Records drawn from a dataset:
(* ===== verification/Utf8Tables.v ===== *)
(** * Utf8Tables: the case tables of Unicode

    The arrays [plane00] to [planeFF] and [turk00] of [strings/ctype-utf8.c], an entry with the upper
    case, the lower case and the weight of a character, and the two arrays of planes. *)
From stdpp Require Import base tactics option list numbers.
From Stdlib Require Import ZArith Lia.
From S2P Require Import Prelude.
From S2P Require Import CtypeBin.
From S2P Require Import Collate.
From S2P Require Import Utf8.

Module Utf8Tables.
Import Utf8.

Definition table (l : list (Z * Z * Z)) : list MY_UNICASE_INFO := (fun '(u, d, w) => mk_unicase u d w) <$> l.

Definition plane00 : list MY_UNICASE_INFO := table [
  (0x0, 0x0, 0x0); (0x1, 0x1, 0x1); (0x2, 0x2, 0x2); (0x3, 0x3, 0x3); (0x4, 0x4, 0x4); (0x5, 0x5, 0x5); (0x6, 0x6, 0x6); (0x7, 0x7, 0x7);
  (0x8, 0x8, 0x8); (0x9, 0x9, 0x9); (0xA, 0xA, 0xA); (0xB, 0xB, 0xB); (0xC, 0xC, 0xC); (0xD, 0xD, 0xD); (0xE, 0xE, 0xE); (0xF, 0xF, 0xF);
  (0x10, 0x10, 0x10); (0x11, 0x11, 0x11); (0x12, 0x12, 0x12); (0x13, 0x13, 0x13); (0x14, 0x14, 0x14); (0x15, 0x15, 0x15); (0x16, 0x16, 0x16); (0x17, 0x17, 0x17);
  (0x18, 0x18, 0x18); (0x19, 0x19, 0x19); (0x1A, 0x1A, 0x1A); (0x1B, 0x1B, 0x1B); (0x1C, 0x1C, 0x1C); (0x1D, 0x1D, 0x1D); (0x1E, 0x1E, 0x1E); (0x1F, 0x1F, 0x1F);
  (0x20, 0x20, 0x20); (0x21, 0x21, 0x21); (0x22, 0x22, 0x22); (0x23, 0x23, 0x23); (0x24, 0x24, 0x24); (0x25, 0x25, 0x25); (0x26, 0x26, 0x26); (0x27, 0x27, 0x27);
  (0x28, 0x28, 0x28); (0x29, 0x29, 0x29); (0x2A, 0x2A, 0x2A); (0x2B, 0x2B, 0x2B); (0x2C, 0x2C, 0x2C); (0x2D, 0x2D, 0x2D); (0x2E, 0x2E, 0x2E); (0x2F, 0x2F, 0x2F);
  (0x30, 0x30, 0x30); (0x31, 0x31, 0x31); (0x32, 0x32, 0x32); (0x33, 0x33, 0x33); (0x34, 0x34, 0x34); (0x35, 0x35, 0x35); (0x36, 0x36, 0x36); (0x37, 0x37, 0x37);
  (0x38, 0x38, 0x38); (0x39, 0x39, 0x39); (0x3A, 0x3A, 0x3A); (0x3B, 0x3B, 0x3B); (0x3C, 0x3C, 0x3C); (0x3D, 0x3D, 0x3D); (0x3E, 0x3E, 0x3E); (0x3F, 0x3F, 0x3F);
  (0x40, 0x40, 0x40); (0x41, 0x61, 0x41); (0x42, 0x62, 0x42); (0x43, 0x63, 0x43); (0x44, 0x64, 0x44); (0x45, 0x65, 0x45); (0x46, 0x66, 0x46); (0x47, 0x67, 0x47);
  (0x48, 0x68, 0x48); (0x49, 0x69, 0x49); (0x4A, 0x6A, 0x4A); (0x4B, 0x6B, 0x4B); (0x4C, 0x6C, 0x4C); (0x4D, 0x6D, 0x4D); (0x4E, 0x6E, 0x4E); (0x4F, 0x6F, 0x4F);
  (0x50, 0x70, 0x50); (0x51, 0x71, 0x51); (0x52, 0x72, 0x52); (0x53, 0x73, 0x53); (0x54, 0x74, 0x54); (0x55, 0x75, 0x55); (0x56, 0x76, 0x56); (0x57, 0x77, 0x57);
  (0x58, 0x78, 0x58); (0x59, 0x79, 0x59); (0x5A, 0x7A, 0x5A); (0x5B, 0x5B, 0x5B); (0x5C, 0x5C, 0x5C); (0x5D, 0x5D, 0x5D); (0x5E, 0x5E, 0x5E); (0x5F, 0x5F, 0x5F);
  (0x60, 0x60, 0x60); (0x41, 0x61, 0x41); (0x42, 0x62, 0x42); (0x43, 0x63, 0x43); (0x44, 0x64, 0x44); (0x45, 0x65, 0x45); (0x46, 0x66, 0x46); (0x47, 0x67, 0x47);
  (0x48, 0x68, 0x48); (0x49, 0x69, 0x49); (0x4A, 0x6A, 0x4A); (0x4B, 0x6B, 0x4B); (0x4C, 0x6C, 0x4C); (0x4D, 0x6D, 0x4D); (0x4E, 0x6E, 0x4E); (0x4F, 0x6F, 0x4F);
  (0x50, 0x70, 0x50); (0x51, 0x71, 0x51); (0x52, 0x72, 0x52); (0x53, 0x73, 0x53); (0x54, 0x74, 0x54); (0x55, 0x75, 0x55); (0x56, 0x76, 0x56); (0x57, 0x77, 0x57);
  (0x58, 0x78, 0x58); (0x59, 0x79, 0x59); (0x5A, 0x7A, 0x5A); (0x7B, 0x7B, 0x7B); (0x7C, 0x7C, 0x7C); (0x7D, 0x7D, 0x7D); (0x7E, 0x7E, 0x7E); (0x7F, 0x7F, 0x7F);
  (0x80, 0x80, 0x80); (0x81, 0x81, 0x81); (0x82, 0x82, 0x82); (0x83, 0x83, 0x83); (0x84, 0x84, 0x84); (0x85, 0x85, 0x85); (0x86, 0x86, 0x86); (0x87, 0x87, 0x87);
  (0x88, 0x88, 0x88); (0x89, 0x89, 0x89); (0x8A, 0x8A, 0x8A); (0x8B, 0x8B, 0x8B); (0x8C, 0x8C, 0x8C); (0x8D, 0x8D, 0x8D); (0x8E, 0x8E, 0x8E); (0x8F, 0x8F, 0x8F);
  (0x90, 0x90, 0x90); (0x91, 0x91, 0x91); (0x92, 0x92, 0x92); (0x93, 0x93, 0x93); (0x94, 0x94, 0x94); (0x95, 0x95, 0x95); (0x96, 0x96, 0x96); (0x97, 0x97, 0x97);
  (0x98, 0x98, 0x98); (0x99, 0x99, 0x99); (0x9A, 0x9A, 0x9A); (0x9B, 0x9B, 0x9B); (0x9C, 0x9C, 0x9C); (0x9D, 0x9D, 0x9D); (0x9E, 0x9E, 0x9E); (0x9F, 0x9F, 0x9F);
  (0xA0, 0xA0, 0xA0); (0xA1, 0xA1, 0xA1); (0xA2, 0xA2, 0xA2); (0xA3, 0xA3, 0xA3); (0xA4, 0xA4, 0xA4); (0xA5, 0xA5, 0xA5); (0xA6, 0xA6, 0xA6); (0xA7, 0xA7, 0xA7);
  (0xA8, 0xA8, 0xA8); (0xA9, 0xA9, 0xA9); (0xAA, 0xAA, 0xAA); (0xAB, 0xAB, 0xAB); (0xAC, 0xAC, 0xAC); (0xAD, 0xAD, 0xAD); (0xAE, 0xAE, 0xAE); (0xAF, 0xAF, 0xAF);
  (0xB0, 0xB0, 0xB0); (0xB1, 0xB1, 0xB1); (0xB2, 0xB2, 0xB2); (0xB3, 0xB3, 0xB3); (0xB4, 0xB4, 0xB4); (0x39C, 0xB5, 0x39C); (0xB6, 0xB6, 0xB6); (0xB7, 0xB7, 0xB7);
  (0xB8, 0xB8, 0xB8); (0xB9, 0xB9, 0xB9); (0xBA, 0xBA, 0xBA); (0xBB, 0xBB, 0xBB); (0xBC, 0xBC, 0xBC); (0xBD, 0xBD, 0xBD); (0xBE, 0xBE, 0xBE); (0xBF, 0xBF, 0xBF);
  (0xC0, 0xE0, 0x41); (0xC1, 0xE1, 0x41); (0xC2, 0xE2, 0x41); (0xC3, 0xE3, 0x41); (0xC4, 0xE4, 0x41); (0xC5, 0xE5, 0x41); (0xC6, 0xE6, 0xC6); (0xC7, 0xE7, 0x43);
  (0xC8, 0xE8, 0x45); (0xC9, 0xE9, 0x45); (0xCA, 0xEA, 0x45); (0xCB, 0xEB, 0x45); (0xCC, 0xEC, 0x49); (0xCD, 0xED, 0x49); (0xCE, 0xEE, 0x49); (0xCF, 0xEF, 0x49);
  (0xD0, 0xF0, 0xD0); (0xD1, 0xF1, 0x4E); (0xD2, 0xF2, 0x4F); (0xD3, 0xF3, 0x4F); (0xD4, 0xF4, 0x4F); (0xD5, 0xF5, 0x4F); (0xD6, 0xF6, 0x4F); (0xD7, 0xD7, 0xD7);
  (0xD8, 0xF8, 0xD8); (0xD9, 0xF9, 0x55); (0xDA, 0xFA, 0x55); (0xDB, 0xFB, 0x55); (0xDC, 0xFC, 0x55); (0xDD, 0xFD, 0x59); (0xDE, 0xFE, 0xDE); (0xDF, 0xDF, 0x53);
  (0xC0, 0xE0, 0x41); (0xC1, 0xE1, 0x41); (0xC2, 0xE2, 0x41); (0xC3, 0xE3, 0x41); (0xC4, 0xE4, 0x41); (0xC5, 0xE5, 0x41); (0xC6, 0xE6, 0xC6); (0xC7, 0xE7, 0x43);
  (0xC8, 0xE8, 0x45); (0xC9, 0xE9, 0x45); (0xCA, 0xEA, 0x45); (0xCB, 0xEB, 0x45); (0xCC, 0xEC, 0x49); (0xCD, 0xED, 0x49); (0xCE, 0xEE, 0x49); (0xCF, 0xEF, 0x49);
  (0xD0, 0xF0, 0xD0); (0xD1, 0xF1, 0x4E); (0xD2, 0xF2, 0x4F); (0xD3, 0xF3, 0x4F); (0xD4, 0xF4, 0x4F); (0xD5, 0xF5, 0x4F); (0xD6, 0xF6, 0x4F); (0xF7, 0xF7, 0xF7);
  (0xD8, 0xF8, 0xD8); (0xD9, 0xF9, 0x55); (0xDA, 0xFA, 0x55); (0xDB, 0xFB, 0x55); (0xDC, 0xFC, 0x55); (0xDD, 0xFD, 0x59); (0xDE, 0xFE, 0xDE); (0x178, 0xFF, 0x59)].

### WHAT YOU SHOULD DO
Look above for the line containing "(0x88, 0x88, 0x88);". Output from there through the line containing "(0x98, 0x98, 0x98);", exactly and inclusively.

### ANSWER BELOW
  (0x88, 0x88, 0x88); (0x89, 0x89, 0x89); (0x8A, 0x8A, 0x8A); (0x8B, 0x8B, 0x8B); (0x8C, 0x8C, 0x8C); (0x8D, 0x8D, 0x8D); (0x8E, 0x8E, 0x8E); (0x8F, 0x8F, 0x8F);
  (0x90, 0x90, 0x90); (0x91, 0x91, 0x91); (0x92, 0x92, 0x92); (0x93, 0x93, 0x93); (0x94, 0x94, 0x94); (0x95, 0x95, 0x95); (0x96, 0x96, 0x96); (0x97, 0x97, 0x97);
  (0x98, 0x98, 0x98); (0x99, 0x99, 0x99); (0x9A, 0x9A, 0x9A); (0x9B, 0x9B, 0x9B); (0x9C, 0x9C, 0x9C); (0x9D, 0x9D, 0x9D); (0x9E, 0x9E, 0x9E); (0x9F, 0x9F, 0x9F);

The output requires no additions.